Among the most important and best known NGOs on a national level are the Red Cross, the environmental group Pro Natura, Pro Senectute, which is the Swiss equivalent of Help the Aged, and Pro Juventute, which promotes children’s rights. These are mainly funded by private donations, and large government contributions. Donations by companies are “not that big”, says Bethmann.
There is more activity on a local level, with exchanges between smaller companies and local charities, such as sports organisations. Thomas Pletscher of business federation Economiesuisse says this is often founded in Switzerland’s tradition of citizens carrying out “public jobs” alongside their daily employment.
Such part-time roles include involvement in local politics, the fire brigade and military service, which all Swiss men are required to do. “It is a Swiss tradition that companies enable their employees to participate in such activities far beyond their direct commercial interest,” Pletscher says.
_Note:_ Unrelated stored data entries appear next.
(** * archinstall: network configuration parsing and subvolume editing

    A shallow embedding of

    - [archinstall/lib/models/network_configuration.py]
      ([NicType], [NetworkConfiguration] with [json],
      [parse_arguments], [is_iso], [is_network_manager], [is_manual],
      [config_installer], [get], [__getitem__]), and
    - [archinstall/lib/user_interaction/subvolume_config.py]
      ([SubvolumeList.reformat], [SubvolumeList.exec_action],
      [SubvolumeMenu.__init__], [SubvolumeMenu.exit_callback]),

    followed by the properties of these functions.

    Python values are the JSON-shaped values the installer reads from its
    configuration files.  A mapping whose entry order is never observed (the
    network configuration, the value of one subvolume) is a [gmap]; the
    subvolume collection and the target handed to the editor are read with
    [list(d.items())[0]], so they keep their insertion order and are
    association lists. *)

From Stdlib Require Import ZArith String Bool.
From stdpp Require Import gmap strings list fin_maps sorting.

Local Open Scope string_scope.
Local Set Warnings "-register-all".

(** ** Python values *)

(** [class NicType(str, Enum)] *)
Inductive NicType : Type := ISO | NM | MANUAL.

(** The [value] of an enumeration member. *)
Definition NicType_value (t : NicType) : string :=
  match t with
  | ISO => "iso"
  | NM => "nm"
  | MANUAL => "manual"
  end.

(** Iterating over the class, [for e in NicType], follows definition order. *)
Definition NicType_members : list NicType := [ISO; NM; MANUAL].

Inductive PyVal : Type :=
| VNone
| VBool (b : bool)
| VInt (n : Z)                        (* a number; only tested for zero *)
| VStr (s : string)
| VEnum (t : NicType)                 (* a member of NicType, itself a str *)
| VList (l : list PyVal)
| VDict (d : gmap string PyVal).

(** Truth value testing: [None], [False], zero, and empty strings, lists
    and mappings are false.  An enumeration member mixed with [str] follows
    the rule of [str], and no member has an empty value. *)
Definition truthy (v : PyVal) : bool :=
  match v with
  | VNone => false
  | VBool b => b
  | VInt n => negb (n =? 0)%Z
  | VStr s => negb (String.eqb s "")
  | VEnum t => negb (String.eqb (NicType_value t) "")
  | VList l => match l with [] => false | _ :: _ => true end
  | VDict d => negb (bool_decide (d = ∅))
  end.

(** [isinstance(v, str)] *)
Definition isinstance_str (v : PyVal) : bool :=
  match v with
  | VStr _ | VEnum _ => true
  | _ => false
  end.

(** ** Outcomes of a call *)

Inductive PyExn : Type := AttributeError | KeyError | TypeError | ValueError.

(** One call of [log]: the message is [template] formatted with [args]. *)
Record LogLine : Type := mkLogLine {
  template : string;
  args : list PyVal;
  fg : string
}.

(** A call returns, raises, or ends the process with [exit(status)] after
    the line it logged. *)
Inductive Outcome (A : Type) : Type :=
| Return (a : A)
| Raise (e : PyExn)
| Exit (logged : LogLine) (status : Z).

Arguments Return {A} a.
Arguments Raise {A} e.
Arguments Exit {A} logged status.

Definition outcome_bind {A B : Type} (f : A -> Outcome B) (m : Outcome A)
  : Outcome B :=
  match m with
  | Return a => f a
  | Raise e => Raise e
  | Exit l s => Exit l s
  end.

#[global] Instance outcome_ret : MRet Outcome := fun A a => Return a.
#[global] Instance outcome_mbind : MBind Outcome := fun A B f m => outcome_bind f m.

(** [try: body  except exn: handler] *)
Definition try_except {A : Type} (body : Outcome A) (exn : PyExn)
    (handler : Outcome A) : Outcome A :=
  match body with
  | Raise e =>
      match e, exn with
      | AttributeError, AttributeError | KeyError, KeyError
      | TypeError, TypeError | ValueError, ValueError => handler
      | _, _ => Raise e
      end
  | r => r
  end.

(** ** Operations on values *)

(** [config.get(key, dflt)]: only a mapping has the method. *)
Definition py_get (config : PyVal) (key : string) (dflt : PyVal)
  : Outcome PyVal :=
  match config with
  | VDict d => Return (default dflt (d !! key))
  | _ => Raise AttributeError
  end.

(** [container[key]] for a string [key]: a mapping answers for its keys;
    what is not a mapping takes no string subscript. *)
Definition py_getitem (container : PyVal) (key : string) : Outcome PyVal :=
  match container with
  | VDict d =>
      match d !! key with
      | Some v => Return v
      | None => Raise KeyError
      end
  | _ => Raise TypeError
  end.

(** [v == key] for a string [key]. *)
Definition py_eq_str (v : PyVal) (key : string) : bool :=
  match v with
  | VStr s => String.eqb s key
  | VEnum t => String.eqb (NicType_value t) key
  | _ => false
  end.

(** [key in container]: a key of a mapping, a substring of a string, an
    element of a list; other values are not iterable. *)
Definition py_in (key : string) (container : PyVal) : Outcome bool :=
  match container with
  | VDict d => Return (bool_decide (is_Some (d !! key)))
  | VStr s => Return (bool_decide (is_Some (String.index 0 key s)))
  | VEnum t =>
      Return (bool_decide (is_Some (String.index 0 key (NicType_value t))))
  | VList l => Return (existsb (fun v => py_eq_str v key) l)
  | _ => Raise TypeError
  end.

(** [NicType(v)]: lookup of a member by value; a member is returned as it
    is; anything else is a [ValueError]. *)
Definition NicType_call (v : PyVal) : Outcome NicType :=
  match v with
  | VEnum t => Return t
  | VStr s =>
      match List.find (fun t => String.eqb (NicType_value t) s) NicType_members with
      | Some t => Return t
      | None => Raise ValueError
      end
  | _ => Raise ValueError
  end.

(** ** network_configuration.py *)

Module NetworkConfiguration.

(** The dataclass.  A field holds whatever value the configuration gave. *)
Record t : Type := mk {
  type : NicType;
  iface : PyVal;
  ip : PyVal;
  dhcp : bool;
  gateway : PyVal;
  dns : PyVal
}.

(** [NetworkConfiguration(type)] with the defaults of the dataclass. *)
Definition new (ty : NicType) : t :=
  {| type := ty; iface := VNone; ip := VNone; dhcp := true;
     gateway := VNone; dns := VNone |}.

Definition is_iso (self : t) : bool :=
  match type self with ISO => true | _ => false end.

Definition is_network_manager (self : t) : bool :=
  match type self with NM => true | _ => false end.

Definition is_manual (self : t) : bool :=
  match type self with MANUAL => true | _ => false end.

(** [json]: the instance dictionary. *)
Definition json (self : t) : PyVal :=
  VDict (list_to_map
    [ ("type", VEnum (type self));
      ("iface", iface self);
      ("ip", ip self);
      ("dhcp", VBool (dhcp self));
      ("gateway", gateway self);
      ("dns", dns self) ]).

Definition __getitem__ (self : t) (key : string) : Outcome PyVal :=
  if String.eqb key "type" then Return (VEnum (type self))
  else if String.eqb key "iface" then Return (iface self)
  else if String.eqb key "gateway" then Return (gateway self)
  else if String.eqb key "dns" then Return (dns self)
  else if String.eqb key "dhcp" then Return (VBool (dhcp self))
  else Raise KeyError.

Definition get (self : t) (key : string) (default_value : PyVal)
  : Outcome PyVal :=
  result ← __getitem__ self key;
  match result with
  | VNone => Return default_value
  | _ => Return result
  end.

(** The methods of the installer that [config_installer] calls. *)
Inductive InstallerCall : Type :=
| copy_iso_network_config (enable_services : bool)
| add_additional_packages (package : string)
| enable_service (service : string)
| configure_nic (nic : t).
Definition with_model (m : option Model) (o : Options unit) : Options unit :=
  {| opt_model := m;
     opt_permissions := opt_permissions o;
     opt_login_required := opt_login_required o;
     opt_fields := opt_fields o;
     opt_only_fields := opt_only_fields o;
     opt_exclude := opt_exclude o;
     opt_exclude_fields := opt_exclude_fields o;
     opt_optional_fields := opt_optional_fields o;
     opt_required_fields := opt_required_fields o;
     opt_auto_context_fields := opt_auto_context_fields o;
     opt_return_field_name := opt_return_field_name o;
     opt_many_to_many_extras := opt_many_to_many_extras o;
     opt_foreign_key_extras := opt_foreign_key_extras o;
     opt_many_to_one_extras := opt_many_to_one_extras o;
     opt_one_to_one_extras := opt_one_to_one_extras o;
     opt_type_name := opt_type_name o;
     opt_use_type_name := opt_use_type_name o;
     opt_field_types := opt_field_types o;
     opt_custom_fields := opt_custom_fields o;
     opt_use_id_suffixes_for_fk := opt_use_id_suffixes_for_fk o;
     opt_use_id_suffixes_for_m2m := opt_use_id_suffixes_for_m2m o;
     opt_field_name_mappings := opt_field_name_mappings o |}.

(** The registries once the input type [DogInput] is registered. *)
Definition registered_with_input : Globals unit :=
  {| model_types := model_types registered;
     converted_fields := {["DogInput" := tt]};
     type_meta_registry := ∅;
     warnings := [] |}.

End Examples.

(** ** Facts about the computations *)

Lemma bind_inr {S A B} (m : SE S A) (k : A -> SE S B) s a s' :
  m s = (inr a, s') -> bind m k s = k a s'.
Proof. intros E. unfold bind. now rewrite E. Qed.
(** C1.  The first [close] or [error] event of the child decides the result.
    Exit code 0: success, no error, and an output path that depends only on
    the target triple and the mode ([target/<triple>/<mode>/] for a triple,
    [target/<mode>/] without one).  Any other exit code, or a spawn error
    (whose message Node never leaves empty): failure, a non-empty error, no
    output path, the error of a spawn error being its message.  Every triple
    of the registry is non-empty. *)
Theorem buildPlatform_result (p : Platform) (options : BuildOptions) (start now : Z)
    (before after : list childEvent) :
  forallb isData before = true ->
  buildPlatform p options (childOf start (before ++ Close (Some 0) now :: after))
  = Some {| platform := p; success := true; duration := now - start; error := None;
            outputPath := Some (outputPathOf (target p) (mode options)) |}
  /\ (forall code, code <> Some 0 ->
      exists message, message <> ""
        /\ buildPlatform p options (childOf start (before ++ Close code now :: after))
           = Some {| platform := p; success := false; duration := now - start;
                     error := Some message; outputPath := None |})
  /\ (forall message,
      buildPlatform p options (childOf start (before ++ Error message now :: after))
      = Some {| platform := p; success := false; duration := now - start;
                error := Some message; outputPath := None |})
  /\ (forall triple, target p = Some triple -> triple <> "" ->
      outputPathOf (target p) (mode options)
      = "target/" +:+ triple +:+ "/" +:+ modeName (mode options) +:+ "/")
  /\ (target p = None ->
      outputPathOf (target p) (mode options) = "target/" +:+ modeName (mode options) +:+ "/")
  /\ Forall (fun q => target q <> Some "") PLATFORMS.
Proof.
  intros Hd.
  assert (Hnone : settled (fold_left (onEvent p options start) before fresh) = None)
    by (apply fold_data; [exact Hd | reflexivity]).
  repeat apply conj.
  - unfold buildPlatform, childOf; cbn [startTime events]. apply fold_first.
    cbn [onEvent]. rewrite bool_decide_eq_true_2 by reflexivity.
    unfold resolve. fold fresh. rewrite Hnone. reflexivity.
  - intros code Hcode. eexists. split; [|].
    2:{ unfold buildPlatform, childOf; cbn [startTime events]. apply fold_first.
        cbn [onEvent]. rewrite bool_decide_eq_false_2 by exact Hcode.
        unfold resolve. fold fresh. rewrite Hnone. reflexivity. }
    apply failure_message_nonempty.
  - intros message. unfold buildPlatform, childOf; cbn [startTime events].
    apply fold_first. cbn [onEvent]. unfold resolve. fold fresh. rewrite Hnone.
    reflexivity.
  - intros triple -> Hne. unfold outputPathOf.
    destruct (String.eqb_spec triple ""); [contradiction | reflexivity].
  - intros ->. reflexivity.
  - repeat constructor; discriminate.
Qed.
(** A value of dtype float32 (IEEE 754 binary32): a real number
    [m * 2^e] with [|m| < 2^24] and [-149 <= e <= 104], an infinity, or
    NaN.  The two zeros are not told apart. *)
Inductive t : Type :=
| Finite (x : R)
| Infinity (negative : bool)
| NaN.

(** The nearest integer, the even one of two that are equally near. *)
Definition nearest_even (x : R) : Z :=
  let n := Zfloor x in
  if Rlt_dec (x - IZR n) (1 / 2) then n
  else if Rlt_dec (1 / 2) (x - IZR n) then (n + 1)%Z
  else if Z.even n then n else (n + 1)%Z.

(** The exponent of the unit in the last place of [x]: the least [e'],
    from [e] on and within [fuel] steps, with [|x| < 2^(e' + 24)]. *)
Fixpoint ulp_exponent (fuel : nat) (e : Z) (x : R) : Z :=
  match fuel with
  | O => e
  | S fuel' =>
      if Rlt_dec (Rabs x) (powerRZ 2 (e + 24)) then e
      else ulp_exponent fuel' (e + 1) x
  end.

(** The largest finite value. *)
Definition max_finite : R := (IZR (2 ^ 24 - 1) * powerRZ 2 104)%R.

(** Rounding to the nearest value of the format, ties to even; a result
    beyond the largest finite value is an infinity. *)
Definition round (x : R) : t :=
  let e := ulp_exponent 254 (-149) x in
  let y := (IZR (nearest_even (x * powerRZ 2 (- e))) * powerRZ 2 e)%R in
  if Rlt_dec max_finite (Rabs y)
  then Infinity (if Rlt_dec x 0 then true else false)
  else Finite y.

Definition add (a b : t) : t :=
  match a, b with
  | NaN, _ | _, NaN => NaN
  | Finite x, Finite y => round (x + y)
  | Infinity s, Finite _ | Finite _, Infinity s => Infinity s
  | Infinity s1, Infinity s2 => if Bool.eqb s1 s2 then Infinity s1 else NaN
  end.

Definition mul (a b : t) : t :=
  match a, b with
  | NaN, _ | _, NaN => NaN
  | Finite x, Finite y => round (x * y)
  | Infinity s, Finite y | Finite y, Infinity s =>
      if Req_dec_T y 0 then NaN
      else Infinity (xorb s (if Rlt_dec y 0 then true else false))
  | Infinity s1, Infinity s2 => Infinity (xorb s1 s2)
  end.

(** [tf.nn.sigmoid] on dtype float32: the value of the format nearest to
    the sigmoid, its limits at the infinities. *)
Definition sigmoid (a : t) : t :=
  match a with
  | Finite x => round (TF.sigmoid x)
  | Infinity false => Finite 1
  | Infinity true => Finite 0
  | NaN => NaN
  end.

(** [TF.bop] on float32 tensors. *)
Fixpoint bop (f : t -> t -> t) (n : nat)
  : tensor t n -> tensor t n -> result (tensor t n) :=
  match n return tensor t n -> tensor t n -> result (tensor t n) with
  | O => fun x y => Ok (f x y)
  | S n' => fun xs ys =>
      if Nat.eqb (List.length xs) (List.length ys) then zipM (bop f n') xs ys
      else
        match xs, ys with
        | [x], _ => mapM (fun y => bop f n' x y) ys
        | _, [y] => mapM (fun x => bop f n' x y) xs
        | _, _ => Raise incompatible
        end
  end.
(** * Watchtower controller command: startup, listener-purpose checks,
      the signal loop and reload

    Shallow embedding of [Command.Run], [Command.ParseFlagsAndConfig],
    [Command.Start], [Command.WaitForInterrupt] and [Command.Reload]
    (package [controller] of the command layer) together with the
    [Controller] object they drive ([New], [Start], [Shutdown],
    [SetLogLevel]), and, in a part of its own, of the request translators
    of the REST gateway of the host service.

    Conventions.
    - The command object is a record threaded through every operation; a
      field assignment in Go is a record update here.
    - What the command prints, logs or calls on a collaborator is appended
      to a trace of [Effect]s, in program order.
    - Collaborators that live in other packages (flag parsing, the
      configuration loader, the base server's setup stages, the listener
      subsystem, [mlock]) are fields of an environment record [Env]: every
      theorem quantifies over them.
    - [select] picks one ready channel; the loop is run against a schedule,
      the list of channel events in the order [select] takes them.
    - The code reaches through [c.Config], [c.controller] and [c.Logger]
      without a check: where one of them is nil the operation ends in the
      outcome [Panicked]. *)

From Stdlib Require Import String Ascii ZArith List Bool Lia.
From stdpp Require Import base option list gmap strings fin_maps.
Import ListNotations.
Local Open Scope string_scope.
Local Open Scope Z_scope.

(** ** Configuration data *)

(** One entry of [Config.Listeners].  The slice holds pointers
    ([[]*Listener]): assigning to a field through the loop variable of a
    [range] changes the listener held by the configuration, which is what
    lets the address override in [ParseFlagsAndConfig] take effect.  The
    model therefore writes every such assignment back into the list. *)
Record Listener := mkListener {
  Address : string;
  Purpose : list string;
  TLSDisable : bool
}.

Record ConfigT := mkConfig {
  Listeners : list Listener;
  LogLevel : string;
  LogFormat : string;
  DisableMlock : bool;
  PidFile : string;
  DefaultMaxRequestDuration : Z
}.

Definition set_Purpose (ps : list string) (ln : Listener) : Listener :=
  {| Address := Address ln; Purpose := ps; TLSDisable := TLSDisable ln |}.

Definition set_Address (a : string) (ln : Listener) : Listener :=
  {| Address := a; Purpose := Purpose ln; TLSDisable := TLSDisable ln |}.

Definition set_Listeners (ls : list Listener) (cfg : ConfigT) : ConfigT :=
  {| Listeners := ls; LogLevel := LogLevel cfg; LogFormat := LogFormat cfg;
     DisableMlock := DisableMlock cfg; PidFile := PidFile cfg;
     DefaultMaxRequestDuration := DefaultMaxRequestDuration cfg |}.
(** * matrixdll: Matrix VoIP signaling and the PCM audio boundary

    A shallow embedding of [matrixDLL.go].  The file holds three
    generations of the package, kept here as three modules:

    - [Signaling]  : [MatrixClient], the signaling-only client (lines 1-166);
    - [MautrixCall]: [Client] on top of the mautrix SDK (lines 167-425);
    - [HttpCall]   : [Client] on top of its own [postJSON] (lines 426-653).

    Everything outside the package (the uuid generator, the clock, the
    HTTP stack, the JSON codec, the WebRTC engine and the Opus codec) is
    an input: each operation receives a [World] describing how the outside
    answers during that call. *)

From Stdlib Require Import ZArith List String Ascii Lia DecimalString DecimalZ Permutation.
From stdpp Require Import base list strings.

Local Open Scope Z_scope.
#[local] Set Warnings "-register-all".

(** ** Machine integers *)

(** Conversion to Go's [int16]: two's complement wrap-around. *)
Definition int16 (z : Z) : Z := (z + 32768) mod 65536 - 32768.

(** Conversion to Go's [byte] (uint8). *)
Definition byte (z : Z) : Z := z mod 256.

Definition is_int16 (z : Z) : Prop := -32768 <= z < 32768.
Definition is_byte (z : Z) : Prop := 0 <= z < 256.

(** ** PCM at the boundary *)

Module PCM.

(** [data[i]] on a slice.  Every index the two loops below use is in
    range (lemma [SendAudio_reads_in_range]), so the value chosen for a
    missing index is never observed. *)
Definition at_index (data : list Z) (i : nat) : Z := default 0 (data !! i).

(** [int16(data[2*i]) | int16(data[2*i+1])<<8] *)
Definition sample_of (lo hi : Z) : Z :=
  Z.lor (int16 lo) (int16 (Z.shiftl (int16 hi) 8)).

(** The loop of [SendAudio]:
    [n := len(data)/2; samples := make([]int16, n);
     for i := 0; i < n; i++ { samples[i] = ... }] *)
Definition SendAudio_samples (data : list Z) : list Z :=
  let n := (length data / 2)%nat in
  foldl (fun samples i =>
           <[i := sample_of (at_index data (2 * i)) (at_index data (2 * i + 1))]> samples)
        (replicate n 0) (seq 0 n).

(** The loop of [ReceiveAudio]:
    [out := make([]byte, len(pcm)*2);
     for i, v := range pcm { out[2*i] = byte(v); out[2*i+1] = byte(v >> 8) }] *)
Definition ReceiveAudio_out (pcm : list Z) : list Z :=
  foldl (fun out iv =>
           <[(2 * iv.1 + 1)%nat := byte (Z.shiftr iv.2 8)]> (<[(2 * iv.1)%nat := byte iv.2]> out))
        (replicate (length pcm * 2) 0) (zip (seq 0 (length pcm)) pcm).

(** Closed forms of the two loops, used by the proofs only. *)
Fixpoint pairs (data : list Z) : list Z :=
  match data with
  | lo :: hi :: rest => sample_of lo hi :: pairs rest
  | _ => []
  end.

Definition le_bytes (v : Z) : list Z := [byte v; byte (Z.shiftr v 8)].

End PCM.

(** ** Buffered channels *)

(** A Go channel made by [make(chan T, cap)]: the frames waiting in the
    buffer, oldest first.  A field of channel type holds [None] while it
    is [nil]. *)
Record chan (A : Type) := mkChan { cap : nat; buf : list A }.
Arguments mkChan {A}.
Arguments cap {A}.
Arguments buf {A}.
(** * Retention and bookkeeping engine of the Raspberry Pi image API

    A shallow embedding of [backend/main.py]: the device registry
    ([device_status]), the metadata ledger ([image_metadata]) and the upload
    directory, with the request handlers written in a small state-and-exception
    monad, followed by the properties of the retention engine.

    A handler takes the fields of its request and the readings of
    [datetime.now()] it makes as arguments, and runs on the process state. *)

From Stdlib Require Import ZArith Ascii Permutation Lia.
From Stdlib Require String.
From stdpp Require Import gmap strings list sorting fin_maps pretty.

Local Open Scope Z_scope.

(** ** Data model *)

(** A naive [datetime] is a point on the local time line, counted in
    microseconds (the resolution of Python's [datetime]). *)
Definition datetime : Type := Z.

(** [timedelta(minutes=m)] *)
Definition timedelta_minutes (m : Z) : Z := m * 60 * 1000000.

(** The dictionaries stored in [device_status] by [heartbeat]. *)
Record DeviceInfo := mkDeviceInfo {
  status : string;
  last_seen : datetime
}.

(** [class ImageMetadata(BaseModel)] *)
Record ImageMetadata := mkImageMetadata {
  device_id : string;
  filename : string;
  upload_time : datetime;
  file_path : string
}.

(** Pydantic models compare field by field; [list.remove] relies on it. *)
#[global] Instance DeviceInfo_eq_dec : EqDecision DeviceInfo.
Proof. solve_decision. Defined.
#[global] Instance ImageMetadata_eq_dec : EqDecision ImageMetadata.
Proof. solve_decision. Defined.
Lemma bracket_indented (opening closing gap indent : string)
      (parts : list string) :
  parts <> [] -> (String.length gap =? 0)%nat = false ->
  bracket opening closing gap indent parts
    = opening ++ newline ++ indent ++ gap
        ++ join ("," ++ newline ++ indent ++ gap) parts
        ++ newline ++ indent ++ closing.
Proof.
  intros Hne Hgap. unfold bracket. rewrite Hgap.
  destruct parts; [congruence | reflexivity].
Qed.

Lemma handleExport_format (p : list entry) (a : adjustment) :
  handleExport (Session p a) = snapshotFormat p.
Proof.
  destruct p as [|e p]; [reflexivity|].
  unfold handleExport, JSON_stringify, paletteJson. simpl palette.
  change (spaces (Nat.min 10 2)) with "  ".
  change (serialize "  " "" (JArr (map entryJson (e :: p))))
    with (bracket "[" "]" "  " ""
            (map (serialize "  " "  ") (map entryJson (e :: p)))).
  rewrite bracket_indented by (simpl; discriminate || reflexivity).
  change ("," ++ newline ++ "" ++ "  ") with (("," ++ newline) ++ "  ").
  change ("" ++ "  " ++ ?x) with ("  " ++ x).
  rewrite <- (str_app_assoc "  " (join _ _)).
  rewrite join_indent by (simpl; discriminate).
  rewrite !map_map.
  rewrite (map_ext _ snapshotEntry) by apply serialize_entry.
  reflexivity.
Qed.

Lemma parse_quoteChar (c : ascii) (t : string) :
  parseStringBody (quoteChar c ++ t) = consChar c (parseStringBody t).
Proof. destruct c as [[] [] [] [] [] [] [] []]; reflexivity. Qed.

Lemma parse_quoteBody (s rest : string) :
  parseStringBody (quoteBody s ++ String dquote rest) = Some (s, rest).
Proof.
  induction s as [|c s IH]; [reflexivity|].
  simpl quoteBody. rewrite str_app_assoc, parse_quoteChar, IH. reflexivity.
Qed.

Lemma parse_entry (e : entry) (f : nat) (t : string) :
  parseValue (S (S (S (S f)))) (newline ++ snapshotEntry e ++ t)
    = Some (entryJson e, t).
Proof.
  unfold snapshotEntry, newline.
  repeat (rewrite str_app_assoc; simpl).
  rewrite parse_quoteBody. simpl.
  rewrite parse_quoteBody. simpl. reflexivity.
Qed.

Lemma join_single_app (sep x t : string) : join sep [x] ++ t = x ++ t.
Proof. reflexivity. Qed.

Lemma join_cons_app (sep x : string) (xs : list string) (t : string) :
  xs <> [] -> join sep (x :: xs) ++ t = x ++ sep ++ join sep xs ++ t.
Proof.
  destruct xs as [|y ys]; [congruence | intros _].
  change (join sep (x :: y :: ys)) with (x ++ sep ++ join sep (y :: ys)).
  now rewrite !str_app_assoc.
Qed.

Lemma parse_entries (p : list entry) :
  forall (acc : list json) (fuel : nat) (rest : string),
    p <> [] -> (List.length p + 4 <= fuel)%nat ->
    parseElements fuel
      (newline ++ join ("," ++ newline) (map snapshotEntry p)
         ++ newline ++ "]" ++ rest) acc
    = Some (JArr (rev acc ++ map entryJson p), rest).
Proof.
  induction p as [|e p IH]; intros acc fuel rest Hne Hfuel; [congruence|].
  destruct fuel as [|f]; [simpl in Hfuel; lia|].
  assert (Hf : exists f', f = S (S (S (S f')))).
  { simpl in Hfuel. exists (f - 4)%nat. lia. }
  destruct Hf as [f' Hf'].
  assert (Hcase : p = [] \/ p <> [])
    by (destruct p; [left; reflexivity | right; discriminate]).
  destruct Hcase as [Hp | Hp].
  - subst p. simpl map. rewrite join_single_app.
    cbn [parseElements]. rewrite Hf' at 1. rewrite parse_entry.
    simpl. reflexivity.
  - change (map snapshotEntry (e :: p))
      with (snapshotEntry e :: map snapshotEntry p).
    rewrite join_cons_app by (destruct p; [congruence | discriminate]).
    cbn [parseElements]. rewrite Hf' at 1. rewrite parse_entry.
    change (("," ++ newline) ++ ?u) with (String "," (newline ++ u)).
    cbn [skipWs].
    change (isJsonSpace ",") with false. cbv iota.
    change (Str.code "," =? 44) with true. cbv iota.
    rewrite IH.
    + simpl rev. rewrite <- List.app_assoc. reflexivity.
    + exact Hp.
    + simpl in Hfuel. lia.
Qed.
(** * todomaster-2010: real-time synchronisation core

    A shallow embedding of
    - the client reconciler ([handleWebSocketEvent], the websocket hook),
    - the optimistic list mutations ([useCreateList], [useUpdateList],
      [useDeleteList] of [frontend/src/hooks/useLists.ts]),
    - the credential refresh interceptor of the REST client, and
    - the server-side connection registry ([Hub.Run]),
    together with the properties the specification states about them. *)

From stdpp Require Import gmap strings list fin_maps.
From Stdlib Require Import ZArith Lia.

Local Open Scope Z_scope.

(** ** Entities ([types]): the REST shapes mirrored by the cache.

    JavaScript numbers that hold ids, positions and foreign keys are integers
    here; an optional field ([listId?], [tags?], [subtasks?]) is an [option]. *)

Record Subtask := mkSubtask {
  subtask_id : Z;
  subtask_taskId : Z;
  subtask_text : string;
  subtask_completed : bool;
  subtask_sortOrder : Z;
  subtask_createdAt : string
}.

Record List := mkList {
  list_id : Z;
  list_userId : Z;
  list_title : string;
  list_createdAt : string;
  list_updatedAt : string
}.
Switzerland does have organisations specifically promoting corporate responsibility, with activities mainly directed at consulting with companies and persuading them to boost their corporate responsibility performance. Philias is a non-profit institute backed by public bodies such as the Swiss lottery and the city of Geneva, and companies such as fragrance maker Firmenich, which won an Ethical Corporation award in May.
Philias organises Switzerland’s annual Humagora conference, which is aimed at increasing the collaboration between companies and non-profit groups. Effective partnerships are recognised by the Humagora prize, given this year to Swiss recruitment agents Adecco and Orif, an organisation that helps people suffering from ill-health, or disabled people, enter or re-enter the workforce. Adecco and Orif had worked effectively to help disadvantaged jobseekers find work, Philias says.
Steffen Bethmann highlights a related initiative, Sozial Engagiert (socially engaged), a platform backed by a Zurich church foundation, as having national corporate responsibility impact. This promotes corporate citizenship, in particular through “social dating”, a service to team up companies and local and national non-profits. Social dating has resulted in companies helping out a variety of organisations in Switzerland, such as business news giant Bloomberg offering financial planning support to charities, and insurer Swiss Re backing the Swiss Society for Muscular Dystrophy.